1. All The Tired Horses 2. Alberta #1 3. I Forgot More Than You'll Ever Know 4. Days of '49 5. Early Morning Rain 6. In Search of Little Sadie 7. Let it Be Me 8. Little Sadie 9. Woogie Boogie 10.Belle Isle 11.Living the Blues 12.Like a Rolling Stone 13.Copper Kettle 14.Gotta Travel On 15.Blue Moon 16.The Boxer 17.Quinn the Eskimo (The Mighty Quinn) 18.Take Me As I Am 19.Take a Message to Mary 20.It Hurts Me Too 21.Minstrel Boy 22.She Belongs To Me 23.Wigwam 24.Alberta #2

 

When Self Portrait appeared in 1970, it did more than merely puzzle critics—it infuriated them. At a moment when Bob Dylan was expected to consolidate his mythic status as the poetic voice of a generation, he delivered instead a sprawling, baffling, and defiantly anti-heroic double album. The reaction was swift and brutal. Greil Marcus, writing in Rolling Stone, famously opened his review with the immortal line: “What is this shit?”
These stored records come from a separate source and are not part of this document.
(* ===== verification/SslFacts.v ===== *)
(** * What the SSL utility shows of its input
    (over SslTool)

    Keys of the kinds it knows leave no trace on the page beyond what is
    derived from their public half; other kinds of key, and keys whose PEM text
    is damaged, are shown as they came. *)

From S2P Require Import Prelude GoStrings Effects Models Schema Pki Sealing CaService CaLifecycle CaImport SslTool Sample.

Module SslFacts.
Import SslTool.

Section shown.
Context `{Std : Pki.Std} (marshal_public : Pki.PublicKey -> result error string).

(** What there is to say of a key without giving it away: its type and its
    public half, or what is wrong with it. *)
Definition key_facts (typ bytes : string) : result string (string * Pki.PublicKey) :=
  match Pki.ParsePrivateKeyPEM (Pki.pem_EncodeToMemory typ bytes) with
  | Err e => Err (Error e)
  | Ok key => match Pki.public_key key with Err e => Err (Error e) | Ok pub => Ok (PkiImport.private_key_type key, pub) end
  end.

(** Two inputs of the same blocks but for the private part of their keys, and
    for all of those that are encrypted. *)
Definition same_but_keys (a b : Pki.PEMBlock) : Prop :=
  let typ := Pki.pem_Type a in
  typ = Pki.pem_Type b /\
  (Pki.pem_Bytes a = Pki.pem_Bytes b \/ Pki.one_of typ encrypted_types = true \/
   (Pki.one_of typ key_types = true /\ key_facts typ (Pki.pem_Bytes a) = key_facts typ (Pki.pem_Bytes b))).

(** A block without the text of a key: all that the page is made of. *)
Definition mask (b : sslBlock) : sslBlock :=
  mkBlock (Label b) (Kind b) (if str_is (Kind b) kind_key then EmptyString else PEM b) (Error_ b) (Cert b) (CSR b) (Key b).
Definition masked (bf : sslBlock * string) : sslBlock * string := (mask (fst bf), snd bf).

Lemma shown_mask b : block_shown (mask b) = block_shown b.
Proof. unfold block_shown, raw_shown, detail_shown. simpl. by destruct (str_is (Kind b) kind_key). Qed.

Lemma cards_mask bs : map block_shown (map mask bs) = map block_shown bs.
Proof. rewrite map_map. apply map_ext. apply shown_mask. Qed.

Lemma echo_mask bs : echoInput (map mask bs) = echoInput bs.
Proof.
  unfold echoInput. rewrite map_map. do 2 f_equal. apply map_ext. intros b. simpl. by destruct (str_is (Kind b) kind_key).
Qed.

Lemma matching_mask l i fp : matching (map masked l) i fp = matching l i fp.
Proof.
  unfold matching. rewrite length_map. generalize (List.seq 0 (length l)) as k.
  induction l as [| b l IH]; intros [| n k]; try done. cbn [map combine List.filter fst snd masked].
  destruct (negb _ && str_is (snd b) fp); cbn [map]; by rewrite IH.
Qed.

Lemma crossed_mask all l n :
  map mask (imap (fun i b => cross_reference all (n + i) (fst b) (snd b)) l) =
  imap (fun i b => cross_reference (map masked all) (n + i) (fst b) (snd b)) (map masked l).
Proof.
  revert n. induction l as [| b l IH]; intros n; [done |]. cbn [map]. rewrite !imap_cons. cbn [map]. f_equal.
  - unfold cross_reference. rewrite matching_mask. cbn [masked mask fst snd Key]. destruct (Key (fst b)); [| done]. by destruct (str_is (snd b) "").
  - specialize (IH (S n)). etrans; [etrans; [| exact IH] |]; [f_equal |]; apply imap_ext; intros i x _; cbn; by rewrite Nat.add_succ_r.
Qed.

(** *** One block, then all of them *)

Lemma key_block_facts s typ bytes :
  let b := key_block marshal_public s (Pki.pem_EncodeToMemory typ bytes) in
  masked b = match key_facts typ bytes with
             | Err e => (mkBlock (key_label s) kind_key "" e None None None, EmptyString)
             | Ok (kt, pub) => (mkBlock (key_label s) kind_key "" "" None None (Some (mkKeyInfo kt (fingerprint marshal_public pub) [])), fingerprint marshal_public pub)
             end.
Proof.
  cbv zeta. unfold key_block, key_facts. cbv zeta. destruct (Pki.ParsePrivateKeyPEM _) as [key |]; [| done].
  by destruct (Pki.public_key key).
Qed.

Lemma block_masked a b s w : same_but_keys a b ->
  let ra := run (inspect_block marshal_public a s) w in let rb := run (inspect_block marshal_public b s) w in
  masked (fst (fst ra)) = masked (fst (fst rb)) /\ snd (fst ra) = snd (fst rb) /\ snd ra = snd rb.
Proof.
  intros [Ht Hb]. cbv zeta. unfold inspect_block. rewrite <- Ht. set (typ := Pki.pem_Type a) in *. clearbody typ. clear Ht.
  destruct Hb as [-> | [He | [Hk Hf]]]; [done | |].
  - apply existsb_exists in He as (t & Ht%list_elem_of_In & <-%str_is_eq). apply list_elem_of_singleton in Ht as ->. done.
  - assert (Pki.one_of typ certificate_types = false /\ Pki.one_of typ csr_types = false) as [-> ->].
    { apply existsb_exists in Hk as (t & Ht & <-%str_is_eq). cbn in Ht. by destruct Ht as [<- | [<- | [<- | []]]]. }
    rewrite Hk. cbn [run fst snd]. split; [| done]. by rewrite !key_block_facts, Hf.
Qed.

Lemma blocks_masked l l' : Forall2 same_but_keys l l' -> forall s w,
  let r := run (inspect_blocks marshal_public l s) w in let r' := run (inspect_blocks marshal_public l' s) w in
  map masked (fst r) = map masked (fst r') /\ snd r = snd r'.
Proof.
  induction 1 as [| a b l l' Hab Hl IH]; intros s w; [done |]. cbv zeta. cbn [inspect_blocks].
  destruct (block_masked a b s w Hab) as (Ht & Hs & Hw). rewrite !run_bind.
  destruct (run (inspect_block marshal_public a s) w) as [[ba sa] wa], (run (inspect_block marshal_public b s) w) as [[bb sb] wb].
  cbn [fst snd] in *. subst sb wb. rewrite !run_bind. destruct (IH sa wa) as [IHt IHw].
  destruct (run (inspect_blocks marshal_public l sa) wa) as [ra w1], (run (inspect_blocks marshal_public l' sa) wa) as [rb w2].
  cbn [fst snd run map] in *. subst w2. split; [by rewrite Ht, IHt | done].
Qed.

Definition submitted (text : string) : prog world (string * option sslInspectResult) := handleSSLToolSubmit marshal_public (Ok (EmptyString, text)).

(** The page of an input with PEM blocks in it is made of the masked blocks. *)
Definition crossed (found : list (sslBlock * string)) : list sslBlock := imap (fun i b => cross_reference found i (fst b) (snd b)) found.

Lemma page_of text w :
  let r := run (inspect_blocks marshal_public (Pki.blocks text) (mkSeen 0 0 false)) w in
  fst r <> [] -> render (fst (run (submitted text) w)) = mkPage (echoInput (crossed (fst r))) "" (map block_shown (crossed (fst r))).
Proof.
  cbv zeta. intros Hne. unfold submitted, handleSSLToolSubmit, inspectSSLInput. change (str_is "" "") with true. cbn beta iota.
  rewrite !run_bind. destruct (run (inspect_blocks _ _ _) w) as [found w1]. cbn [fst] in Hne |- *. destruct found as [| b found]; [done |]. done.
Qed.

Lemma page_masked found :
  mkPage (echoInput (crossed found)) "" (map block_shown (crossed found)) =
  mkPage (echoInput (crossed (map masked found))) "" (map block_shown (crossed (map masked found))).
Proof.
  assert (map mask (crossed found) = crossed (map masked found)) as E by exact (crossed_mask found found 0).
  by rewrite <- E, echo_mask, cards_mask.
Qed.

Lemma found_length l s w : length (fst (run (inspect_blocks marshal_public l s) w)) = length l.
Proof.
  revert s w. induction l as [| a l IH]; intros s w; [done |]. cbn [inspect_blocks]. rewrite run_bind.
  destruct (run (inspect_block marshal_public a s) w) as [[ba sa] wa]. cbn [fst snd]. rewrite run_bind. specialize (IH sa wa).
  destruct (run (inspect_blocks marshal_public l sa) wa) as [r w1]. cbn [fst run length] in *. by rewrite IH.
Qed.


(** *** What the tool takes for no key *)

Definition known_type (typ : string) : bool := Pki.one_of typ (certificate_types ++ csr_types ++ key_types ++ encrypted_types).

Lemma unknown_found b l : known_type (Pki.pem_Type b) = false -> b ∈ l -> forall s w,
  (unknown_block (Pki.pem_Type b) (Pki.pem_EncodeToMemory (Pki.pem_Type b) (Pki.pem_Bytes b)), EmptyString)
  ∈ fst (run (inspect_blocks marshal_public l s) w).
Proof.
  intros Hb Hin. unfold known_type, Pki.one_of in Hb. rewrite !existsb_app in Hb.
  apply orb_false_iff in Hb as [H1 [H2 [H3 H4]%orb_false_iff]%orb_false_iff].
  induction l as [| a l IH]; intros s w; [by apply not_elem_of_nil in Hin |]. cbn [inspect_blocks]. rewrite run_bind.
  apply elem_of_cons in Hin as [<- | Hin].
  - unfold inspect_block. cbv zeta. unfold Pki.one_of. rewrite H1, H2, H3, H4. cbn [run fst snd]. rewrite run_bind.
    destruct (run (inspect_blocks marshal_public l s) w) as [r w1]. cbn [run fst snd]. by left.
  - destruct (run (inspect_block marshal_public a s) w) as [[ba sa] wa]. cbn [fst snd]. rewrite run_bind. specialize (IH Hin sa wa).
    destruct (run (inspect_blocks marshal_public l sa) wa) as [r w1]. cbn [run fst snd] in *. by right.
Qed.

Lemma crossed_keyless found b : Key (fst b) = None -> b ∈ found -> fst b ∈ crossed found.
Proof.
  intros Hk (i & Hi)%list_elem_of_lookup. apply list_elem_of_lookup. exists i. unfold crossed. rewrite list_lookup_imap, Hi. simpl. f_equal.
  unfold cross_reference. by rewrite Hk.
Qed.

(** A key of any other PEM type, as OpenSSH and DSA keys are, is shown on
    the page in full; and so is an input in which no block decodes, such as a
    private key that was cut short. *)
Theorem unknown_keys_are_shown :
  known_type "OPENSSH PRIVATE KEY" = false /\ known_type "DSA PRIVATE KEY" = false /\
  (forall text w b, b ∈ Pki.blocks text -> known_type (Pki.pem_Type b) = false ->
     Some (Pki.pem_EncodeToMemory (Pki.pem_Type b) (Pki.pem_Bytes b)) ∈ map snd (Cards (render (fst (run (submitted text) w))))) /\
  (forall text w, Pki.blocks text = [] -> Textarea (render (fst (run (submitted text) w))) = text).
Proof.
  split; [reflexivity |]. split; [reflexivity |]. split.
  - intros text w b Hb Hk. pose proof (unknown_found b _ Hk Hb (mkSeen 0 0 false) w) as Hfound. rewrite page_of.
    2: { intros E. rewrite E in Hfound. by apply not_elem_of_nil in Hfound. }
    apply crossed_keyless in Hfound; [| done]. cbn [Cards]. rewrite map_map. by apply (list_elem_of_fmap_2 (fun x => snd (block_shown x))) in Hfound.
  - intros text w E. unfold submitted, handleSSLToolSubmit, inspectSSLInput. change (str_is "" "") with true. cbn beta iota.
    by rewrite !run_bind, E.
Qed.
End shown.

End SslFacts.
(* ===== verification/HookFacts.v ===== *)
(** * Webhook deliveries: claimed once, and ending

    What the claim of a delivery excludes, what every delivery row looks like
    whatever runs, that a dispatcher brings every delivery to an end, and two
    ways in which one is sent twice or never. *)

From S2P Require Import Prelude GoStrings Effects Models Schema SqlFacts TableFacts Store Pki Sealing CaService K8s Webhooks Sample CaFacts.

Module HookFacts.
Import WebhookStore Dispatcher CaFacts.

#[local] Hint Resolve guar_draw : guar.

Abbreviation deliveries d := (rows (d WebhookDeliveries)).

Lemma delivery_unique d x y :
  violated d = None -> x ∈ deliveries d -> y ∈ deliveries d -> WebhookDelivery.ID x = WebhookDelivery.ID y -> x = y.
Proof.
  intros Hv%(fun Hv => violated_clashes d WebhookDeliveries Hv) Hx Hy Heq.
  eapply (clashes_inj _ WebhookDelivery.ID); try exact Hv; try done. intros a b Hab. by apply Z.eqb_eq.
Qed.

(** ** Claims *)

Section claims.
Context `{RowOrder}.

Lemma elem_of_claim now stale limit d x :
  x ∈ fst (claim now stale limit d) <->
  exists y, y ∈ deliveries d /\ claimable now stale limit d y = true /\ x = scanWebhookDelivery y.
Proof.
  unfold claim. cbn [fst]. rewrite elem_of_scan, list_elem_of_fmap. unfold select. split.
  - intros (y & -> & Hy%elem_of_select_where). exists y. tauto.
  - intros (y & Hy & Hc & ->). exists y. split; [done |]. by apply elem_of_select_where.
Qed.

Lemma claimable_due now stale limit d y : claimable now stale limit d y = true -> is_due now stale y = true.
Proof. by intros [_ Hd]%andb_true_iff. Qed.

(** The delivery is claimed, and has been since [t] or later. *)
Definition held (id t : Z) (d : db) : Prop :=
  forall x, x ∈ deliveries d -> WebhookDelivery.ID x = id -> exists c, WebhookDelivery.ClaimedAt x = Some c /\ (t <= c)%Z.

Lemma held_not_claimed id t now stale limit d x :
  held id t d -> (stale < t)%Z -> x ∈ fst (claim now stale limit d) -> WebhookDelivery.ID x <> id.
Proof.
  intros Hh Hs (y & Hy & Hc%claimable_due & ->)%elem_of_claim Hid. destruct (Hh y Hy Hid) as (c & Hcl & Ht).
  apply andb_true_iff in Hc as [_ Hc]. rewrite Hcl in Hc. lia.
Qed.

Lemma claim_holds now stale limit d x :
  violated d = None -> x ∈ fst (claim now stale limit d) -> held (WebhookDelivery.ID x) now (snd (claim now stale limit d)).
Proof.
  intros Hv (y & Hy & Hc & ->)%elem_of_claim. intros z Hz Hid. unfold claim in Hz. cbn [snd] in Hz. rewrite update_eq in Hz. cbn [rows] in Hz.
  apply elem_of_update_where in Hz as (z0 & Hz0 & ->).
  assert (z0 = y) as -> by (eapply delivery_unique; [done | done | done |]; by destruct (claimable now stale limit d z0)).
  rewrite Hc. exists now. split; [done | lia].
Qed.

(** What else may happen to the table while one dispatcher has [id]: other
    claims, not earlier than [t], results of other deliveries, new deliveries
    (no id is given twice),
    deletions, and anything in other tables. *)
Inductive meanwhile (id t : Z) (d : db) : db -> Prop :=
| Claimed now stale limit : (t <= now)%Z -> meanwhile id t d (snd (claim now stale limit d))
| Recorded i ok code msg next now : i <> id ->
    meanwhile id t d (snd (update WebhookDeliveries (delivery_id i) (if ok : bool then delivered_row code now else failed_row code msg next now) d))
| Enqueued hook event payload now : (seq (d WebhookDeliveries) + 1)%Z <> id ->
    meanwhile id t d (snd (insert WebhookDeliveries (new_delivery hook event payload now) d))
| Dropped d' : (forall x, x ∈ deliveries d' -> x ∈ deliveries d) -> meanwhile id t d d'.
(** Unfold the methods down to the primitives of the monad, which [cbn]
    then runs on the world at hand. *)
Ltac js_unfold :=
  unfold step, handle, run_callback, reset, resetComponent, errorCallback,
    renderedCallback, disconnectedCallback, connectedCallback, handleKeyDown,
    searchWithId, searchWithId_resumed, handleSearch_resumed, handleSearch,
    processSuccessfulSearch, scrollToResults, handleRetryHolidays_resumed,
    handleRetryHolidays, checkHolidaysOnBirthDate, handleInputChange,
    performRealtimeValidation_resumed, performRealtimeValidation, showToast,
    console_error.

Ltac js_prims :=
  cbv beta iota zeta delta
    [bind ret throw try_catch try_catch_finally await not_awaited get assign
     setTimeout clearTimeout callApex dispatchEvent console_write settled
     fired this timers nextTimer inFlight nextCall calls toasts console
     callback delay fst snd negb orb andb];
  cbn [idNumber isValidId isValidating isSearching hasResults hasError
       errorMessage validationMessage searchResults validationTimeout
       idDetails holidayResponse searchCount formattedIdNumber
       holidaysOnBirthDate
       set_idNumber set_isValidId set_isValidating set_isSearching
       set_hasResults set_hasError set_errorMessage set_validationMessage
       set_searchResults set_validationTimeout set_idDetails
       set_holidayResponse set_searchCount set_formattedIdNumber
       set_holidaysOnBirthDate].

(** Name the parts of a world, so that its projections compute. *)
Ltac js_world w :=
  destruct w as [c tms ntm flt ncl cls tst cns];
  cbn [this timers nextTimer inFlight nextCall calls toasts console] in *.

Ltac js_run := js_unfold; js_prims.

(** Split on the conditions the code tests, in program order. *)
Ltac js_split :=
  match goal with
  | |- context [match ?x with _ => _ end] =>
      lazymatch x with
      | context [match _ with _ => _ end] => fail
      | _ => destruct x eqn:?
      end
  end.

Ltac js_cases := repeat (first [ progress js_prims | js_split ]).

Lemma truthy_string_nonempty (s : string) :
  (0 < String.length s)%nat → Js.truthy_string s = true.
Proof. destruct s; [intros H; by apply Nat.lt_irrefl in H | done]. Qed.

Section Handlers.

Context {dates : LocalDate}.

(** No handler lets an exception escape to the page. *)
Lemma handle_completes_normally (e : Event) (w : World) :
  (handle e w).1 = Normal tt.
Proof.
  js_world w; destruct e; try destruct o; js_run; js_cases; done.
Qed.

(** ** Format validation (lines 69-86) *)

(** C7. When the promise of [validateIdFormat] settles, the continuation of
    [performRealtimeValidation] ends normally (nothing is rethrown),
    [isValidating] is false, and: resolved with a boolean, [isValidId] is
    that boolean and the message says valid or invalid; rejected,
    [isValidId] is false and the message is the generic one. *)
Theorem validation_settles (w : World) (id : nat) (caller : ValidationCaller)
    (o : Outcome bool) :
  inFlight w !! id = Some (InPerformRealtimeValidation caller) →
  let w' := step w (ValidateIdFormatSettles id o) in
  (handle (ValidateIdFormatSettles id o) w).1 = Normal tt
  ∧ (performRealtimeValidation_resumed o (settled id w)).1 = Normal tt
  ∧ isValidating (this w') = false
  ∧ match o with
    | Resolved isValid =>
        isValidId (this w') = isValid
        ∧ validationMessage (this w') =
            (if isValid then "Valid SA ID Number ✓"
             else "Invalid SA ID Number format")
    | Rejected _ =>
        isValidId (this w') = false
        ∧ validationMessage (this w') = "Validation error occurred"
    end.
Proof.
  intros Hin w'. subst w'.
  split; [apply handle_completes_normally|].
  js_world w.
  destruct caller, o as [[]|]; js_run; rewrite ?Hin; js_cases; done.
Qed.

(** ** The search (lines 91-118) *)

(** C2. Whichever way the promise of [validateAndSearch] settles,
    [isSearching] is false afterwards; when it rejects, [hasError] is true,
    [errorMessage] is the generic text and exactly one toast, the error
    toast, has been dispatched. *)
Theorem search_settles (w : World) (id : nat) (o : Outcome Result.t) :
  inFlight w !! id = Some InHandleSearch →
  let w' := step w (ValidateAndSearchSettles id o) in
  isSearching (this w') = false
  ∧ (∀ error, o = Rejected error →
       hasError (this w') = true
       ∧ errorMessage (this w') =
           "An unexpected error occurred. Please try again."
       ∧ toasts w' = toasts w ++ [searchFailedToast]).
Proof.
  intros Hin w'. subst w'.
  js_world w.
  destruct o as [r|e]; js_run; rewrite Hin; js_cases;
    (split; [done | intros error [=]; subst; done]).
Qed.

(** ** The dependent holiday retrieval (lines 172-187) *)

(** C6. A rejected [getHolidaysForYear] changes no field of the component
    and starts no call; it dispatches the failure toast.  In particular,
    after a search that passed the guard and resolved valid with a birth
    year, the rejection leaves [hasResults] true, [hasError] false and
    [errorMessage] empty, and [holidaysOnBirthDate] is what it was before
    the search. *)
Theorem holiday_failure_keeps_search_state :
  (∀ (w : World) (id : nat) (error : Error),
     inFlight w !! id = Some InHandleRetryHolidays →
     let w' := step w (GetHolidaysForYearSettles id (Rejected error)) in
     this w' = this w
     ∧ calls w' = calls w
     ∧ toasts w' = toasts w ++ [holidaysFailedToast])
  ∧ (∀ (w : World) (r : Result.t) (d : IdDetails.t) (y : Z) (error : Error),
       isValidId (this w) = true →
       isSearching (this w) = false →
       Result.isValid r = true →
       Result.idDetails r = Some d →
       IdDetails.birthYear d = Some y →
       y ≠ 0%Z →
       let w1 :=
         run w [SearchClick;
                ValidateAndSearchSettles (nextCall w) (Resolved r)] in
       let w2 :=
         step w1
           (GetHolidaysForYearSettles (S (nextCall w)) (Rejected error)) in
       calls w1 =
         calls w ++ [validateAndSearch (idNumber (this w));
                     getHolidaysForYear y]
       ∧ hasResults (this w1) = true
       ∧ this w2 = this w1
       ∧ hasResults (this w2) = true
       ∧ hasError (this w2) = false
       ∧ errorMessage (this w2) = ""
       ∧ holidaysOnBirthDate (this w2) = holidaysOnBirthDate (this w)
       ∧ toasts w2 = toasts w ++ [holidaysFailedToast]).
Proof.
  split.
  - intros w id error Hin w'. subst w'. js_world w.
    js_run. rewrite Hin. js_cases. done.
  - intros w r d y error Hv Hs Hr Hd Hy Hy0 w1 w2. subst w2 w1.
    js_world w. unfold run. cbn [foldl].
    apply Z.eqb_neq in Hy0.
    js_run. rewrite Hv, Hs. js_prims. rewrite lookup_insert_eq. js_prims.
    rewrite Hr. js_prims. rewrite Hd. cbn [Js.or_else]. js_prims.
    rewrite Hy. unfold Js.truthy_number. rewrite Hy0. js_prims.
    rewrite lookup_insert_eq. js_prims.
    rewrite <- !app_assoc. done.
Qed.

(** ** Input handling (lines 31-55) *)

(** C4, as the code has it. An input of ten characters or more (so also one
    of 10 to 12) leaves the validation message empty, sets [isValidating]
    and schedules the debounced format check 500 ms ahead, keeping its handle
    in [validationTimeout]; the message about the length is shown for a
    non-empty input of fewer than ten characters, for which nothing is
    scheduled.  Neither starts an Apex call. *)
Theorem input_length_threshold (w : World) (text : string) :
  let w' := step w (InputChange text) in
  ((10 ≤ String.length text)%nat →
     validationMessage (this w') = ""
     ∧ isValidating (this w') = true
     ∧ validationTimeout (this w') = Some (nextTimer w)
     ∧ timers w' !! nextTimer w =
         Some {| callback := DebouncedValidation; delay := 500 |}
     ∧ calls w' = calls w)
  ∧ ((0 < String.length text < 10)%nat →
     validationMessage (this w') = "ID number must be 13 digits long"
     ∧ isValidating (this w') = false
     ∧ isValidId (this w') = false
     ∧ nextTimer w' = nextTimer w
     ∧ timers w' ⊆ timers w
     ∧ calls w' = calls w).
Proof.
  intros w'. subst w'. js_world w. split.
  - intros Hlen.
    assert (Ht : Js.truthy_string text = true)
      by (apply truthy_string_nonempty; lia).
    apply Nat.leb_le in Hlen.
    js_run.
    destruct (validationTimeout c) as [h|];
      [destruct (Js.truthy_handle h)|];
      js_prims; rewrite Ht, Hlen; js_prims;
      rewrite lookup_insert_eq; done.
  - intros [Hpos Hlen].
    assert (Hge : (10 <=? String.length text)%nat = false)
      by (apply Nat.leb_gt; lia).
    assert (H13 : (String.length text <? 13)%nat = true)
      by (apply Nat.ltb_lt; lia).
    apply Nat.ltb_lt in Hpos.
    js_run.
    destruct (validationTimeout c) as [h|];
      [destruct (Js.truthy_handle h)|];
      js_prims; rewrite Hge, Hpos, H13; destruct (Js.truthy_string text);
      js_prims; repeat split; try done; apply delete_subseteq.
Qed.

End Handlers.

(** ** Invariants of the event loop *)

#[local] Set Warnings "-clear-no-such-hyp".

Ltac lookups :=
  repeat match goal with
    | H : <[_:=_]> _ !! _ = Some _ |- _ => apply lookup_insert_Some in H
    | H : delete _ _ !! _ = Some _ |- _ => apply lookup_delete_Some in H
    | H : _ ∧ _ |- _ => destruct H
    | H : _ ∨ _ |- _ => destruct H
    | H : ∃ _, _ |- _ => destruct H
    end.

Lemma truthy_handle_false (h : nat) : Js.truthy_handle h = false → h = 0.
Proof.
  unfold Js.truthy_handle. intros H%negb_false_iff. by apply Nat.eqb_eq.
Qed.

Section Invariants.

Context {dates : LocalDate}.

Lemma reachable_by_run (ok : World → Event → Prop) (es : list Event) :
  ∀ w, reachable_by ok w → all_ok ok w es → reachable_by ok (run w es).
Proof.
  induction es as [|e es IH]; intros w Hw Hes; [done|].
  destruct Hes as [He Hes]. apply (IH (step w e)); [by constructor|done].
Qed.

Lemma allowed_undisturbed (w : World) (e : Event) :
  allowed w e → undisturbed w e.
Proof. destruct e; cbn; tauto. Qed.

(** *** The debounce timer *)

Lemma debounce_owned_step (w : World) (e : Event) :
  debounce_owned w → debounce_owned (step w e).
Proof.
  unfold debounce_owned. js_world w. intros (Hn & Hv & Ht).
  destruct e; try destruct o; js_run; js_cases.
  all: repeat split; try done.
  all: try (intros h' [= <-]; done).
  all: try (intros h' t'; rewrite ?lookup_insert_Some, ?lookup_delete_Some;
            naive_solver).
  all: match goal with
       | H : Js.truthy_handle _ = false |- _ =>
           apply truthy_handle_false in H; naive_solver
       end.
Qed.

Lemma debounce_owned_reachable (w : World) :
  reachable_by any_event w → debounce_owned w.
Proof.
  induction 1 as [|w e _ IH _]; [|by apply debounce_owned_step].
  repeat split; cbn; try done.
Qed.

Lemma quiet_timer (w : World) (h : nat) :
  no_debounce_pending w →
  no_debounce_pending (step w (TimerFires h))
  ∧ calls (step w (TimerFires h)) = calls w
  ∧ this (step w (TimerFires h)) = this w.
Proof.
  unfold no_debounce_pending. js_world w. intros Hno. js_run.
  destruct (tms !! h) as [[cb ms]|] eqn:Hh; [|done].
  destruct cb; [by destruct (Hno h _ Hh)| |]; cbn [callback]; js_prims;
    (split; [|done]); intros h' t' Hl; lookups; eauto.
Qed.

Lemma quiet_timers (hs : list nat) :
  ∀ w, no_debounce_pending w →
       calls (run w (TimerFires <$> hs)) = calls w
       ∧ this (run w (TimerFires <$> hs)) = this w.
Proof.
  induction hs as [|h hs IH]; intros w Hno; [done|].
  destruct (quiet_timer w h Hno) as (Hno' & Hc & Ht).
  destruct (IH _ Hno') as [Hc' Ht']. cbn [fmap list_fmap run foldl].
  unfold run in Hc', Ht'. by rewrite Hc', Ht'.
Qed.

(** *** The search guard *)

Lemma guard_tracks_search_step (w : World) (e : Event) :
  undisturbed w e → guard_tracks_search w → guard_tracks_search (step w e).
Proof.
  unfold guard_tracks_search, undisturbed, searching. js_world w.
  intros Hok (Hfresh & Hone & [Hflag1 Hflag2]).
  destruct e; try destruct o; js_run; js_cases.
  all: split; [| split; [| split]].
  all: try done.
  all: try (intros _; by apply Hflag1).
  all: try (intros i k Hl; lookups; subst;
            first [lia | (assert (i < ncl) by eauto; lia)]).
  all: try (intros i j Hi Hj; lookups; subst; try done;
            try (by eapply Hone);
            enough (false = true) by done; apply Hflag2; eauto).
  all: try (intros Hs; exists ncl; by rewrite lookup_insert_eq).
  all: try (intros Hs; apply Hflag1 in Hs as [id Hid];
            exists id;
            rewrite ?lookup_insert_ne, ?lookup_delete_ne; try done;
            try (apply Hfresh in Hid; lia);
            congruence).
  all: try (intros [id Hid]; lookups; subst; try done;
            try (apply Hflag2; eauto; fail);
            exfalso; eauto;
            match goal with
            | H : ?a ≠ ?b |- _ => apply H; by eapply Hone
            end).
  all: intros _; destruct Hflag1 as [id Hid]; [done|]; exists id;
    rewrite lookup_delete_ne; congruence.
Qed.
In truth, Self Portrait was less an album than a provocation—a wilful dismantling of the sacred edifice that had formed around Dylan throughout the 1960s. Whether this was an act of calculated sabotage or a sincere experiment in musical democratization is still debated. Dylan himself has vacillated in his explanations over the years, alternately calling the project a lark, a deliberate deflation of public expectation, or a misunderstood piece of self-exposure. Regardless of intent, the result remains one of the strangest entries in his discography.

The album opens with All the Tired Horses, a track notable chiefly for the complete absence of Dylan’s voice. A small chorus of female vocalists repeat the same couplet endlessly over a wash of strings: “All the tired horses in the sun / How am I supposed to get any riding done?” As an aesthetic statement, it is bewildering. As an album prelude, it borders on hostile.

What follows is an uneven parade of cover songs, half-hearted reinterpretations of earlier Dylan material, and seemingly tossed-off live recordings, often accompanied by dubious overdubs and ersatz applause. Familiar titles such as Like a Rolling Stone, She Belongs to Me, and The Mighty Quinn appear in forms so diluted and awkwardly presented that they feel like parodies of their former selves. Even the “live” aspect is questionable—many tracks bear the unmistakable signs of studio meddling.

The album’s few moments of coherence, such as a respectable take on Gordon Lightfoot’s Early Morning Rain, are buried deep within its bloated runtime and cannot redeem the whole. The central irony, of course, is that in naming the album Self Portrait, Dylan seemed to promise candor and intimacy. Instead, he offered pastiche and pastiche alone—a mirror not of the artist’s soul, but of his refusal to be contained or canonized.

Critically, the record was a watershed: not a creative low so much as a rejection of coherence, heroism, and continuity. Dylan had always eluded expectations, but never quite like this. For some, the album represents a kind of conceptual prank—a Dadaist rebuttal to idolatry. For others, it is simply a failure. Whatever the case, Self Portrait remains essential not for its music, but for its gesture. In dismantling his own mythology, Dylan reminded his audience that genius, if it is to mean anything, must include the right to misfire.